Laut dem Verband der Automobilindustrie (VDA) haben pandemiebedingt alle Regionen 2020 Rückgänge beim Autoabsatz verkraften müssen. Insbesondere Europa hat mit 24,3 Prozent die größten Einbrüche verzeichnet. In den USA ging der Absatz um fast 15 Prozent zurück. Der weltweit größte Automobilmarkt China erholte sich im Vergleich zu den beiden anderen Leitmärkten USA und Europa zwar relativ schnell, blieb allerdings auch mit einem Minus von gut sechs Prozent unter dem Vorjahresniveau.

Diese Entwicklungen spiegelten sich laut Lücke bei den Kunden der Bertrandt AG wider: „Viele hatten mit Umsatz-und Ergebnisrückgängen zu kämpfen. Ihr Fokus lag deshalb auf der Absicherung der Lieferketten, der Priorisierung anlaufkritischer Projekte und der Liquiditätssicherung. Das wirkte sich entsprechend belastend auf die Forschungs- und Entwicklungsbudgets aus.“ Für Bertrandt bedeutete dies, dass viele Projekte gestoppt oder verschoben wurden. Bei bereits laufenden Beauftragungen hatte Bertrandt es mit volatilen Abrufen zu tun. Über mehrere Monate waren Prototypen-Teile nicht verfügbar. Diese Situation hat sich erst in den letzten Monaten des vergangenen Geschäftsjahres laut Lücke etwas entspannt.

Finanzvorstand Markus Ruf informierte auf der Hauptversammlung über die Zahlen des abgelaufenen Geschäftsjahres. So konnte eine Gesamtleistung von knapp 917 Millionen Euro erwirtschaftet werden und ein Ergebnis vor Steuern in Höhe von knapp zehn Millionen Euro. Zum Geschäftsjahresende betrug der Aktienkurs 32 Euro 20 Cent. Dies wurde mit 12?335 Mitarbeitern realisiert. Im zweiten Quartal fiel der Umsatz laut Ruf um sieben Prozent, im dritten Quartal um 21 Prozent und im vierten Quartal um 26 Prozent. Somit ergibt sich für das Gesamtjahr ein Umsatzrückgang von 14 Prozent auf 917 Millionen Euro, wobei im Ausland der Umsatzeinbruch rund 32 Prozent betrug. Insbesondere kurzfristige Projektverschiebungen oder Projektstopps spiegelten sich in einer Unterauslastung wider.
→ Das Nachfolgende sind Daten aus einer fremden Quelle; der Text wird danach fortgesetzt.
(* ===== verification/Maintenance.v ===== *)
(** * Fencing and expiry always get through

    The worker's sweeps and the fences of the control plane end leases.  In a
    reachable state neither can fail on the evidence it writes, and sweeps at a
    given time end: the overdue leases shrink by the batch limit each time. *)

From S2P Require Import Prelude GoStd GoJson Envelope ControlDb CommandEvents HostTrust Execution.
From S2P Require Import ControlFrames CommandSteps LeaseEvents ControlPlane.
Local Open Scope Z_scope.
Local Open Scope go_scope.

(** Fencing a lease is possible in any reachable state. *)
Lemma reachable_event d : reachable d -> event_inv d.
Proof. intros R. apply (inv_event _ (reachable_inv _ R)). Qed.

(** A fence never fails: whatever happened before, fencing the authority of
    a Host commits, so no evidence recorded about a lease can keep a revoked
    Host, credential or session in power. *)
Theorem fencing_never_fails d hostID reason : reachable d ->
  is_Ok (fenceHostOperationAuthorityTx hostID reason d) = true.
Proof.
  intros R. by destruct (fence_total hostID reason d (reachable_event _ R)) as (d' & -> & _).
Qed.

(** ** Sweeps *)

(** [n] passes of the worker's sweep at one time. *)
Definition sweeps (now limit : Z) (n : nat) : history := replicate n (now, ExpireDue limit).

(** The answer of a sweep: how many leases it expired, and its error. *)
Definition sweep_answer (now limit : Z) (d : db) : Z * option goerr :=
  let '(_, expired, err) := ExpireDueCommandLeases now limit d in (expired, err).

Definition overdue_count (now : Z) (d : db) : Z := Z.of_nat (length (all_due now d)).

Lemma run_app h1 h2 d : run (h1 ++ h2) d = run h2 (run h1 d).
Proof. revert d. induction h1 as [|[t r] h1 IH]; intros d; [done|]. cbn. apply IH. Qed.

(** What [n] sweeps leave: the first [n * limit] overdue leases are ended. *)
Lemma sweeps_spec now limit n : forall d, 1 <= limit <= 1000 -> event_inv d ->
  event_inv (run (sweeps now limit n) d)
  /\ overdue_count now (run (sweeps now limit n) d) = Z.max 0 (overdue_count now d - Z.of_nat n * limit)
  /\ exists cs, (forall c, c ∈ cs -> c ∈ all_due now d)
     /\ ended (fun c => existsb (String.eqb c) cs) "EXPIRED" d (run (sweeps now limit n) d).
Proof.
  induction n as [|n IH]; intros d Hl I.
  - split_and!; [done| |].
    + cbn. unfold overdue_count. lia.
    + exists []. split; [|apply ended_none]. intros c Hc. by apply not_elem_of_nil in Hc.
  - change (sweeps now limit (S n)) with ((now, ExpireDue limit) :: sweeps now limit n). cbn [run apply].
    destruct (sweep_spec now limit d I Hl) as (d1 & E & I1 & H1 & Hn). rewrite E. cbn [fst].
    destruct (IH d1 Hl I1) as (I2 & Hc & cs & Hcs & H2). split_and!; [done| |].
    + rewrite Hc. unfold overdue_count. rewrite Hn. lia.
    + exists (due_leases now limit d ++ cs). split.
      * intros c [Hin|Hin]%elem_of_app.
        -- rewrite due_leases_all in Hin. rewrite <- (take_drop (Z.to_nat limit) (all_due now d)).
           apply elem_of_app. by left.
        -- apply Hcs in Hin. by apply (expired_due _ _ _ _ H1) in Hin as [Hin _].
      * assert ("EXPIRED"%string <> "ACTIVE"%string) as Hne by discriminate.
        destruct (ended_trans _ _ _ _ _ _ Hne H1 H2) as [T F K L S].
        split; [done..| |]; intros c; [rewrite L|rewrite S]; by rewrite existsb_app.
Qed.


(** ** Witnesses *)

#[local] Opaque demo_leased demo_started.

Lemma fencing_never_fails_witness :
  is_Ok (fenceHostOperationAuthorityTx "host-1" "credential_binding_changed" demo_started) = true.
Proof. apply fencing_never_fails, demo_started_reachable. Defined.

Lemma demo_ready : journal_ready (demo_os "1") (journal demo_module) ∅ demo_lease.
Proof.
  split; [|split; [|split]].
  - split; [|apply map_Forall_empty|ascii_literal].
    apply (durably_clean (Journal.load_entry _) Journal.key_of); [vm_compute; reflexivity|by intros ? ? ?%lookup_empty_Some].
  - split; vm_compute; reflexivity.
  - split; [vm_compute; split; congruence|]. split_and!; ascii_literal.
  - intros k [r Hr] _. vm_compute in Hr. discriminate Hr.
Qed.

Lemma backend_runs_on_durable_evidence_witness :
  accepts demo_module demo_envelope demo_lease
  /\ recorded (journal demo_module) demo_ran demo_lease (fun _ => True).
Proof.
  apply (backend_runs_on_durable_evidence _ _ _ _ _ _ _ _ _ _ _ _ demo_ready demo_run_shape). left.
Defined.

Lemma demo_result_ready : result_ready (demo_os "1") demo_module ∅ demo_envelope.
Proof.
  intros lease [Hd _ _ _ _ _]. assert (DecodeCommandLease (Payload demo_envelope) = Ok demo_lease) as E by (vm_compute; reflexivity).
  rewrite E in Hd. injection Hd as <-. split; [exact demo_ready|ascii_literal].
Qed.

Lemma executed_same l1 d1 l2 d2 fs : Executed l1 d1 :: fs = Executed l2 d2 :: fs -> l1 = l2.
Proof. by intros [=]. Qed.


Lemma redelivered_lease_runs_again_witness :
  exists m1 p', Handle demo_publish (demo_os "3") (demo_os "4") m1 ∅ demo_envelope
    = (m1, ∅, [Executed demo_lease ∅; Published p' ∅], Ok tt)
  /\ MessageID p' = MessageID demo_sent /\ (Payload p' =? Payload demo_sent)%string = false.
Proof.
  destruct (redelivered_lease_runs_again demo_publish (demo_os "1") (demo_os "2") (demo_os "3") (demo_os "4")
    demo_module ∅ demo_envelope demo_after demo_dir demo_lease demo_ran demo_sent (Ok tt) ∅) as (_ & H2 & H3).
  - vm_compute. reflexivity.
  - exact demo_run_shape.
  - do 2 eexists. split; [exact H2|]. split; [exact H3|]. vm_compute. reflexivity.
Defined.
End Exec.
(** What the two functions share once the envelope is built: its encoding, the
    evidence before, the bus, and the evidence after.  [Duplicate] and the other
    members of a detail are written in the order of their names. *)
Definition publish_envelope (bus : BusPublisher) (env : environment) (publisher : OutboxPublisher) (claim : OutboxClaim)
    (invalid : string) (started : bytes -> json) (unknown : json) (kind : list (string * json))
    (unknown_error : goerr -> goerr) (envelope : Envelope) (d : db) : db * list published * bool * option goerr :=
  match Encode (MkMessage MessageSchema (cl_MessageID claim) envelope) (pub_MaxMessageBytes publisher) with
  | Err _ => let '(d, r) := deadLetter (env_finish env) claim invalid (env_before_finish env d) in
             (d, [], false, result_error r)
  | Ok busPayload =>
      match record_started (env_start env) claim (started busPayload) (env_before_start env d) with
      | (d, Err e) => (d, [], false, Some e)
      | (d, Ok _) =>
          let sent := [(cl_MessageID claim, busPayload)] in
          match bus Subject (cl_MessageID claim) busPayload with
          | Err e =>
              let '(d, r) := record_unknown (env_finish env) claim unknown (env_before_finish env d) in
              (d, sent, false, Some (match r with Ok _ => Wrapf "%w" [] (unknown_error e)
                                     | Err e' => ErrJoin (unknown_error e) e' end))
          | Ok ack =>
              match tx (env_finish env) (MarkOutboxDeliveredTx claim (ack_json ack kind)) (env_before_finish env d) with
              | (d, Ok _) => (d, sent, true, None)
              | (d, Err e) => (d, sent, false, Some e)
              end
          end
      end
  end.

Section Jsonb.
Context (jsonb_text : json -> bytes).

(** [publishVerificationClaim] *)
Definition request_envelope (request : VerificationRequest) : Envelope :=
  command_envelope (vr_HostID request) (vr_SessionGeneration request)
    ("verification-request/" ++ vr_CommandID request ++ "/" ++ FormatInt (vr_AttemptIndex request))%string
    VerificationRequestSchema (vr_CommandID request) (vr_AttemptIndex request)
    (match request_json request with Some j => marshal j | None => ""%string end).

Definition publishVerificationClaim (bus : BusPublisher) (env : environment) (publisher : OutboxPublisher)
    (claim : OutboxClaim) (outbox : OutboxMessage) (d : db) : db * list published * bool * option goerr :=
  let dead reason d := let '(d, r) := deadLetter (env_finish env) claim reason (env_before_finish env d) in
                       (d, [], false, result_error r) in
  match read_verification_intent (jsonb_text (om_Payload outbox)) with
  | None => dead "invalid_verification_delivery_intent"%string d
  | Some intent =>
      match verification_intent_json intent with
      | None => dead "verification_intent_digest_conflict"%string d
      | Some canonical =>
          if Digest (marshal canonical) !=s om_PayloadDigest outbox
          then dead "verification_intent_digest_conflict"%string d else
          match RecoverCommandVerificationDelivery (env_recover env) intent d with
          | Err e =>
              if errors_Is e ErrInternalDeliveryStale then
                let '(d, r) := completeWithoutPublish (env_finish env) claim "verification_authority_stale"
                                 (env_before_finish env d) in
                (d, [], false, result_error r)
              else dead "verification_evidence_conflict"%string d
          | Ok request =>
              publish_envelope bus env publisher claim "invalid_verification_envelope"
                (fun _ => JObj [("bus_message_id", JStr (om_MessageID outbox)); ("kind", JStr "verification");
                                ("subject", JStr Subject)]%string)
                (JObj [("kind", JStr "verification"); ("subject", JStr Subject)]%string)
                [("kind", JStr "verification")]%string (fun e => e) (request_envelope request) d
          end
      end
  end.

(** [publishClaim] *)
Definition lease_envelope (lease : CommandLease) (payload : json) : Envelope :=
  command_envelope (cl_HostID lease) (cl_SessionGeneration lease)
    ("command-lease/" ++ cl_CommandID lease ++ "/" ++ FormatInt (cl_LeaseGeneration lease))%string
    CommandLeaseSchema (cl_CommandID lease) (cl_AttemptIndex lease) (marshal payload).

Definition publishClaim (bus : BusPublisher) (env : environment) (publisher : OutboxPublisher)
    (outbox : OutboxMessage) (d : db) : db * list published * bool * option goerr :=
  let claim := MkClaim (om_MessageID outbox) (Owner publisher) (om_ClaimGeneration outbox) in
  let dead reason d := let '(d, r) := deadLetter (env_finish env) claim reason (env_before_finish env d) in
                       (d, [], false, r) in
  let answer '(d, sent, accepted, r) := (d, sent, accepted, result_error r) in
  if om_SchemaVersion outbox ==s CommandVerificationDeliverySchema
  then publishVerificationClaim bus env publisher claim outbox d else
  if om_SchemaVersion outbox !=s "kim.internal.command-lease-delivery/v1"
  then answer (dead "outbox_schema_conflict"%string d) else
  match read_intent (jsonb_text (om_Payload outbox)) with
  | BadIntent =>
      let err := errors_New "json: cannot decode delivery intent" in
      let '(d, sent, accepted, r) := dead "invalid_protected_delivery_intent"%string d in
      (d, sent, accepted, Some (match r with Ok _ => Wrapf "%w" [] err | Err e => ErrJoin err e end))
  | TrailingValues => answer (dead "trailing_protected_delivery_intent"%string d)
  | Intent intent =>
      match intent_json intent with
      | Err _ => answer (dead "outbox_payload_digest_conflict"%string d)
      | Ok canonicalIntent =>
          if Digest (marshal canonicalIntent) !=s om_PayloadDigest outbox
          then answer (dead "outbox_payload_digest_conflict"%string d) else
          match RecoverCommandDelivery jsonb_text (env_recover env) (env_now env) intent (pub_Protector publisher) d with
          | Err e =>
              if errors_Is e ErrDeliveryKeyUnavailable
              then (d, [], false, Some (Wrapf "protected Command delivery key revision unavailable: %w" [] e))
              else if errors_Is e ErrInternalDeliveryConflict
              then answer (dead "protected_capability_conflict"%string d)
              else if errors_Is e ErrInternalDeliveryStale then
                let '(d, r) := completeWithoutPublish (env_finish env) claim "authority_stale_before_bus_publish"
                                 (env_before_finish env d) in
                (d, [], false, result_error r)
              else (d, [], false, Some e)
          | Ok lease =>
              match lease_json lease with
              | None => (d, [], false, Some (errors_New "json: error calling MarshalJSON for type json.RawMessage"))
              | Some payload =>
                  publish_envelope bus env publisher claim "invalid_agent_envelope"
                    (fun busPayload => JObj [("bus_message_id", JStr (om_MessageID outbox));
                       ("bus_payload_digest", JStr (Digest busPayload)); ("subject", JStr Subject)]%string)
                    (JObj [("reason", JStr "publish_or_puback_failed"); ("subject", JStr Subject)]%string) []
                    (Wrapf "publish internal Command delivery with unknown outcome: %w" [])
                    (lease_envelope lease payload) d
              end
          end
      end
  end.

(** [PublishOnce]: the claims of a batch one after the other, [envs] being what
    each of them meets; [others] runs between the claiming transaction and each
    claim. *)
Fixpoint publish_batch (bus : BusPublisher) (envs : nat -> environment) (others : nat -> db -> db)
    (publisher : OutboxPublisher) (messages : list OutboxMessage) (n : nat) (count : Z) (err : option goerr) (d : db) :
    db * list published * Z * option goerr :=
  match messages with
  | [] => (d, [], count, err)
  | outbox :: messages =>
      let '(d, sent, accepted, e) := publishClaim bus (envs n) publisher outbox (others n d) in
      let '(count, err) := match e with
        | Some e => (count, Some (match err with None => Wrapf "%w" [] e | Some b => ErrJoin b e end))
        | None => (if accepted then count + 1 else count, err)
        end in
      let '(d, sent', count, err) := publish_batch bus envs others publisher messages (S n) count err d in
      (d, sent ++ sent', count, err)
  end.

Definition PublishOnce (bus : BusPublisher) (claim_failure : outage) (now : Z) (envs : nat -> environment)
    (others : nat -> db -> db) (publisher : OutboxPublisher) (d : db) : db * list published * Z * option goerr :=
  if bool_decide (pub_Protector publisher = None) || (Owner publisher ==s "") || (BatchLimit publisher <? 1)
     || (1000 <? BatchLimit publisher) || (ClaimLease publisher <=? 0) || (pub_MaxMessageBytes publisher <? 1)
  then (d, [], 0, Some (errors_New "complete bounded Command delivery publisher configuration is required")) else
  match claim_failure with
  | AtBegin e | AtQuery e | AtCommit e => (d, [], 0, Some e)
  | NoOutage =>
      match ClaimOutboxTx now (MkClaimRequest (Owner publisher) (BatchLimit publisher) (ClaimLease publisher)
              ["COMMAND_LEASE_DELIVERY_REQUESTED"; "COMMAND_VERIFICATION_DELIVERY_REQUESTED"]%string) d with
      | Err e => (d, [], 0, Some e)
      | Ok (d, messages) => publish_batch bus envs others publisher messages 0 0 None d
      end
  end.
End Jsonb.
Gegenmaßnahme sei ein striktes Kostenoptimierungsprogramm gewesen. Staatliche Instrumente wie Kurzarbeit wurden und werden genutzt, auch Arbeitsplatzabbau fand statt, indem die natürliche Fluktuation genutzt wurde. Auch für die Zeit nach der Pandemie gehe der Konzern von einer dauerhaften Quote mobil arbeitender Mitarbeiter aus. Das heißt im Umkehrschluss: Es gibt Potenzial für eine effizientere Nutzung der Infrastruktur und des Flächenverbrauchs. So könnten finanzielle und ökologische Aspekte einfließen.

„Denn jeder Quadratmeter weniger Bürofläche spart nicht nur Mietkosten, sondern auch Heizaufwand und damit CO2-Emissionen“, so Finanzvorstand Ruf. Und natürlich verbessere jeder gesparte Kilometer Pendlerstrecke ebenfalls den ökologischen Fußabdruck.

Eine leistungsstarke und nach hohen Sicherheitsstandards zertifizierte IT-Infrastruktur sei die Voraussetzung für diese Entwicklung: So sei es der Bertrandt AG gelungen, dass bis zu 7000 Kolleginnen und Kollegen im vergangenen Jahr mobil arbeiteten.